A altering enterprise panorama
Victrex used to do very properly as a result of it made a variety of polymers, together with proprietary ones. These have been (and are) utilized in essential functions in planes, automobiles, and the like. So clients have been prepared to pay for high quality. That enabled the corporate to generate surplus money, which it might use to fund the dividend.
However enlargement over latest years, comparable to extending its manufacturing footprint to China, has been a expensive endeavour for the FTSE 250 firm.
In the meantime, a few of its extra worthwhile product strains have seen weakening demand over the previous a number of years.

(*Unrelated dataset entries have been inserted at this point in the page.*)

(** The screen position (12,7) reaches the grandchild through both
    viewports: (12,7)+(2,1)-(10,5) = (4,3) in the child, then
    (4,3)+(3,0)-(1,1)-(4,2) = (2,0) in the grandchild, on its top border. *)
Example nestedWindows_hit :
  findEventTarget 3 nestedWindows 0 (mkPosition 12 7) =
  Some (2%nat, mkPosition 2 0, borderHandler) /\
  findEventTarget 3 nestedWindows 0 (mkPosition 13 8) =
  Some (2%nat, mkPosition 2 0, clientAreaHandler) /\
  findEventTarget 3 nestedWindows 0 (mkPosition 40 20) =
  Some (0%nat, mkPosition 42 21, clientAreaHandler).
Proof. split; [|split]; reflexivity. Qed.

Lemma hit_testing_witness :
  exists t q tg,
    findEventTarget 3 nestedWindows 0 (mkPosition 12 7) = Some (t, q, tg) /\
    hit nestedWindows 0 (mkPosition 12 7) (t, q, tg).
Proof.
  destruct (hit_testing nestedWindows 3 0%nat (mkPosition 12 7))
    as (t & q & tg & Hf & Hh & _).
  - reflexivity.
  - simpl. lia.
  - simpl. lia.
  - exists t, q, tg. split; assumption.
Defined.

(** ** What painting and invalidation leave unchanged *)

(** Painting leaves the window tree, the application fields and the
    roots and update levels of the desktops as they are; it can only add
    to the log and to the invalidated rectangles. *)
Definition paintFrame (st st' : State) : Prop :=
  windows st' = windows st /\
  app_desktop st' = app_desktop st /\
  app_size st' = app_size st /\
  app_updateLevel st' = app_updateLevel st /\
  map root (desktops st') = map root (desktops st) /\
  map updateLevel (desktops st') = map updateLevel (desktops st) /\
  exists l, log st' = log st ++ l.

Lemma paintFrame_refl st : paintFrame st st.
Proof.
  unfold paintFrame. repeat (split; [reflexivity|]).
  exists []. now rewrite app_nil_r.
Qed.

Lemma paintFrame_trans a b c : paintFrame a b -> paintFrame b c -> paintFrame a c.
Proof.
  intros (H1 & H2 & H3 & H4 & H5 & H6 & l1 & H7)
         (G1 & G2 & G3 & G4 & G5 & G6 & l2 & G7).
  unfold paintFrame.
  split; [congruence|]. split; [congruence|]. split; [congruence|].
  split; [congruence|]. split; [congruence|]. split; [congruence|].
  exists (l1 ++ l2). rewrite G7, H7. now rewrite app_assoc.
Qed.

Lemma paintFrame_logEvent st e : paintFrame st (logEvent e st).
Proof.
  unfold paintFrame, logEvent. simpl. repeat (split; [reflexivity|]).
  now exists [e].
Qed.

Lemma forallb_map {A B} (f : B -> bool) (g : A -> B) l :
  forallb f (map g l) = forallb (fun x => f (g x)) l.
Proof. induction l; simpl; congruence. Qed.

Lemma wf_shape st st' :
  windows st' = windows st -> app_desktop st' = app_desktop st ->
  map root (desktops st') = map root (desktops st) ->
  wf st' = wf st.
Proof.
  intros Hw Ha Hr. unfold wf. rewrite Hw, Ha.
  assert (Hlen : length (desktops st') = length (desktops st)).
  { rewrite <- (length_map root (desktops st')), Hr. apply length_map. }
  rewrite Hlen.
  rewrite <- (forallb_map (fun r => (r <? length (windows st))%nat) root (desktops st')).
  rewrite Hr. rewrite forallb_map. reflexivity.
Qed.

Lemma paintFrame_wf st st' : paintFrame st st' -> wf st' = wf st.
Proof. intros (H1 & H2 & _ & _ & H5 & _). now apply wf_shape. Qed.

Lemma paintFrame_windows st st' : paintFrame st st' -> windows st' = windows st.
Proof. now intros (H1 & _). Qed.

Lemma map_insert_same {A B} (f : A -> B) (l : list A) i x y :
  l !! i = Some x -> f y = f x -> map f (<[i := y]> l) = map f l.
Proof.
  intros Hl Hf.
  change (map f (<[i:=y]> l)) with (f <$> <[i:=y]> l).
  rewrite list_fmap_insert, Hf.
  apply list_insert_id. rewrite list_lookup_fmap, Hl. reflexivity.
Qed.

(** Assigning a desktop record with the same root and update level. *)
Lemma updDesktop_frame d f st dsk :
  desktops st !! d = Some dsk ->
  root (f dsk) = root dsk -> updateLevel (f dsk) = updateLevel dsk ->
  exists st', updDesktop d f st = Some st' /\ paintFrame st st' /\
              log st' = log st /\
              desktops st' = <[d := f dsk]> (desktops st).
Proof.
  intros Hd Hr Hu. unfold updDesktop. rewrite Hd.
  eexists. split; [reflexivity|]. split; [|split; reflexivity].
  unfold paintFrame, setDesktops. simpl.
  repeat (split; [reflexivity|]).
  split; [eapply map_insert_same; eauto|].
  split; [eapply map_insert_same; eauto|].
  exists []. now rewrite app_nil_r.
Qed.

Lemma paintDeferred_ok st (Hwf : wf st = true) d :
  (d < length (desktops st))%nat ->
  forall fuel w area,
    (w < length (windows st))%nat -> (w < fuel)%nat ->
    exists st', paintDeferred fuel d w area st = Some st' /\
                paintFrame st st' /\ log st' = log st.
Proof.
  intros Hd. induction fuel as [|fuel IH]; intros w area Hw Hf; [lia|].
  destruct (lookup_valid _ _ Hw) as [win Hwin].
  cbn [paintDeferred]. rewrite Hwin.
  destruct (parent win) as [p|] eqn:Hp.
  - pose proof (wf_parent _ _ _ _ Hwf Hwin Hp) as Hpw.
    destruct (lookup_valid (windows st) p ltac:(lia)) as [pw Hpwin].
    rewrite Hpwin.
    destruct (Clip _ (ClientArea pw)) as [area2 ok]. destruct ok.
    + apply IH; lia.
    + eexists. split; [reflexivity|]. split; [apply paintFrame_refl|reflexivity].
  - destruct (lookup_valid _ _ Hd) as [dsk Hdsk].
    destruct (updDesktop_frame d
                (fun dsk => mkDesktop (join (invalidated dsk) area) (root dsk)
                                      (updateLevel dsk)) st dsk Hdsk
                eq_refl eq_refl) as (st' & H1 & H2 & H3 & _).
    eauto.
Qed.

The results of this may be seen in present enterprise efficiency. In its most just lately reported quarter, the corporate’s gross sales volumes grew 8% 12 months on 12 months. However income truly fell 3%.

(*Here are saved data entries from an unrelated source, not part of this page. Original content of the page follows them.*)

(** * Analytics engine of the daily mental-health tracker

    A shallow embedding of the analytics code of the server routes (the
    handlers of GET /api/analytics/overview, /api/analytics/trends,
    /api/journal/stats and /api/mood/stats) and of the [moodScore] virtual
    of the mood-entry model, followed by the properties proved about it.

    Conventions of the embedding.
    - A JavaScript number is an exact rational ([Q]) or one of the three
      special values [Infinity], [-Infinity], [NaN], and the arithmetic is
      exact.  The only zero is [+0]: every sum of the code starts from the
      literal [0], and such a sum is never [-0].  The trend direction
      compares a quotient with the thresholds 5 and -5, and there the
      rounding of the handler can decide: that block is embedded a second
      time on binary64 numbers ([trend_direction_binary64], with the
      primitive floating-point numbers of the library), and the two
      embeddings are compared in Part IV.
    - A [Date] is its time value, an integer number of milliseconds.  The
      writing streak is embedded twice: with the server in UTC, where
      [setHours(0,0,0,0)] rounds down to a multiple of one day
      ([setHours0], [writingStreak]), and in any time zone, given by its
      offsets ([setHours0_in], [writingStreak_in]).  The window of today
      of the mood routes is embedded in any time zone.
    - [Array.prototype.sort] is a stable sort. *)

From Stdlib Require Import Floats.
From Stdlib Require Import String Ascii DecimalString.
From Stdlib Require Import ZArith QArith Qminmax Qreals Reals Psatz Lia.
From Stdlib Require Import List Bool Permutation Sorted OrderedTypeEx.
Import ListNotations.

Local Open Scope Z_scope.

(* ================================================================== *)
(** * Part I: the embedding                                            *)
(* ================================================================== *)

(** ** JavaScript numbers *)

Inductive ext (A : Type) : Type :=
| Fin (a : A)
| PInf
| NInf
| NaN.

Arguments Fin {A} a.
Arguments PInf {A}.
Arguments NInf {A}.
Arguments NaN {A}.

Definition jsnum : Type := ext Q.

Definition Qlt_bool (a b : Q) : bool := negb (Qle_bool b a).

Definition inf_of_sign (positive : bool) : jsnum :=
  if positive then PInf else NInf.

Definition jsneg (x : jsnum) : jsnum :=
  match x with
  | Fin a => Fin (- a)%Q
  | PInf => NInf
  | NInf => PInf
  | NaN => NaN
  end.

(** [x + y] *)
Definition jsadd (x y : jsnum) : jsnum :=
  match x, y with
  | NaN, _ | _, NaN => NaN
  | Fin a, Fin b => Fin (a + b)%Q
  | PInf, NInf | NInf, PInf => NaN
  | PInf, _ | _, PInf => PInf
  | NInf, _ | _, NInf => NInf
  end.

(** [x - y] *)
Definition jssub (x y : jsnum) : jsnum := jsadd x (jsneg y).

(** [x * y] *)
Definition jsmul (x y : jsnum) : jsnum :=
  match x, y with
  | NaN, _ | _, NaN => NaN
  | Fin a, Fin b => Fin (a * b)%Q
  | Fin a, PInf | PInf, Fin a =>
      if Qeq_bool a 0 then NaN else inf_of_sign (Qlt_bool 0 a)
  | Fin a, NInf | NInf, Fin a =>
      if Qeq_bool a 0 then NaN else inf_of_sign (Qlt_bool a 0)
  | PInf, PInf | NInf, NInf => PInf
  | PInf, NInf | NInf, PInf => NInf
  end.

(** [x / y]; a zero divisor is [+0]. *)
Definition jsdiv (x y : jsnum) : jsnum :=
  match x, y with
  | NaN, _ | _, NaN => NaN
  | Fin a, Fin b =>
      if Qeq_bool b 0
      then (if Qeq_bool a 0 then NaN else inf_of_sign (Qlt_bool 0 a))
      else Fin (a / b)%Q
  | Fin _, PInf | Fin _, NInf => Fin 0%Q
  | PInf, Fin b => inf_of_sign (Qle_bool 0 b)
  | NInf, Fin b => inf_of_sign (Qlt_bool b 0)
  | PInf, PInf | PInf, NInf | NInf, PInf | NInf, NInf => NaN
  end.

(** [x < y] *)
Definition jslt (x y : jsnum) : bool :=
  match x, y with
  | NaN, _ | _, NaN => false
  | Fin a, Fin b => Qlt_bool a b
  | _, NInf => false
  | NInf, _ => true
  | PInf, _ => false
  | _, PInf => true
  end.

(** [x > y] *)
Definition jsgt (x y : jsnum) : bool := jslt y x.

(** [Math.pow(x, 2)] *)
Definition Math_pow2 (x : jsnum) : jsnum :=
  match x with
  | Fin a => Fin (a * a)%Q
  | PInf | NInf => PInf
  | NaN => NaN
  end.

(** [Math.sqrt(x)]; the root of a rational is a real number. *)
Definition Math_sqrt (x : jsnum) : ext R :=
  match x with
  | Fin a => if Qlt_bool a 0 then NaN else Fin (sqrt (Q2R a))
  | PInf => PInf
  | NInf => NaN
  | NaN => NaN
  end.

Definition jsmin2 (x y : jsnum) : jsnum :=
  match x, y with
  | NaN, _ | _, NaN => NaN
  | _, _ => if jslt y x then y else x
  end.

Definition jsmax2 (x y : jsnum) : jsnum :=
  match x, y with
  | NaN, _ | _, NaN => NaN
  | _, _ => if jslt x y then y else x
  end.

(** [Math.min(...values)] and [Math.max(...values)]: [Infinity] and
    [-Infinity] on no argument. *)
Definition Math_min (values : list Q) : jsnum :=
  fold_left (fun acc v => jsmin2 acc (Fin v)) values PInf.

Definition Math_max (values : list Q) : jsnum :=
  fold_left (fun acc v => jsmax2 acc (Fin v)) values NInf.

(** [values.reduce((a, b) => a + b, 0)] on finite numbers. *)
Definition reduce_sum (values : list Q) : Q :=
  fold_left Qplus values 0%Q.

(** [values.length] as a number. *)
Definition len_num {A : Type} (l : list A) : jsnum :=
  Fin (inject_Z (Z.of_nat (length l))).

(** The same number up to the representation of the rational. *)
Definition same_num (x y : jsnum) : Prop :=
  match x, y with
  | Fin a, Fin b => (a == b)%Q
  | PInf, PInf | NInf, NInf | NaN, NaN => True
  | _, _ => False
  end.

(** ** Arrays *)

Section ArraySort.
Context {A : Type}.
(** The comparator: negative when its first argument goes first. *)
Variable cmp : A -> A -> Z.

(** [x] stood before every element of [l]; it stays before the first
    element it does not have to follow. *)
Fixpoint sort_insert (x : A) (l : list A) : list A :=
  match l with
  | [] => [x]
  | y :: l' => if cmp x y <=? 0 then x :: l else y :: sort_insert x l'
  end.

(** [array.sort(cmp)] *)
Definition js_sort (l : list A) : list A := fold_right sort_insert [] l.
End ArraySort.

(** [array.slice(0, n)] and [array.slice(n)] are [firstn n] and [skipn n]. *)

(** ** Mood entries (models/MoodEntry) *)

Inductive Mood : Type := very_sad | sad | neutral | happy | very_happy.

(** The [moodScore] virtual: [moodMap[this.mood]]. *)
Definition moodScore (mood : Mood) : Z :=
  match mood with
  | very_sad => 1
  | sad => 2
  | neutral => 3
  | happy => 4
  | very_happy => 5
  end.

(** The fields of a mood entry the analytics read.  [date] is the entry's
    day as [entry.date.toISOString().split('T')[0]] renders it. *)
Record MoodEntry : Type := {
  date : string;
  mood : Mood;
  energy : Q;
  stress : Q;
  anxiety : Q;
  sleep_hours : Q
}.

Definition entry_moodScore (entry : MoodEntry) : Q :=
  inject_Z (moodScore (mood entry)).

(** The metric fields of a mood entry; also the fields of the per-day
    record of arrays of the daily trends. *)
Inductive Metric : Type := m_mood | m_energy | m_stress | m_anxiety | m_sleep.

Definition metric_value (m : Metric) (entry : MoodEntry) : Q :=
  match m with
  | m_mood => entry_moodScore entry
  | m_energy => energy entry
  | m_stress => stress entry
  | m_anxiety => anxiety entry
  | m_sleep => sleep_hours entry
  end.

How can an organization promote extra but make much less income?
It’s due to what is called the product combine. Extra decrease priced objects and fewer increased priced ones going out the door can have this impact. Victrex has been fighting smooth demand from profitable medical clients.
Time will inform
That’s not its solely problem.
Scaling up manufacturing in China has proved harder that anticipated and the corporate has additionally seen some gross sales sluggish as clients work by way of present inventories. On high of that, Victrex expects change charge fluctuations to knock about £9m from this 12 months’s earnings.
With the chief govt resulting from hand over the reins to his successor on the finish of the 12 months, what is going to occur to the dividend?
On the interim level this 12 months, the payout was held flat. At 13.4p, it was lined by the 17.4p earnings per share.
By way of money movement, although, the £40m price of the dividend considerably exceeded £31m of web money from operations, even earlier than contemplating different outgoings.
I worry the brand new chief govt might determine to chop the payout and see that as a danger. Hopefully, although, they’ll give attention to fixing latest challenges and turning sturdy quantity progress into revenue progress.
With its distinctive know-how, giant shopper base, and business experience, I proceed to love this FTSE 250 enterprise. Whether it is run properly, the present share worth might come to seem like a discount over the long run.
However the dangers are notable. So, though I’ll dangle onto my Victrex shares for now, I don’t plan to purchase any extra regardless of that very tempting 9% yield.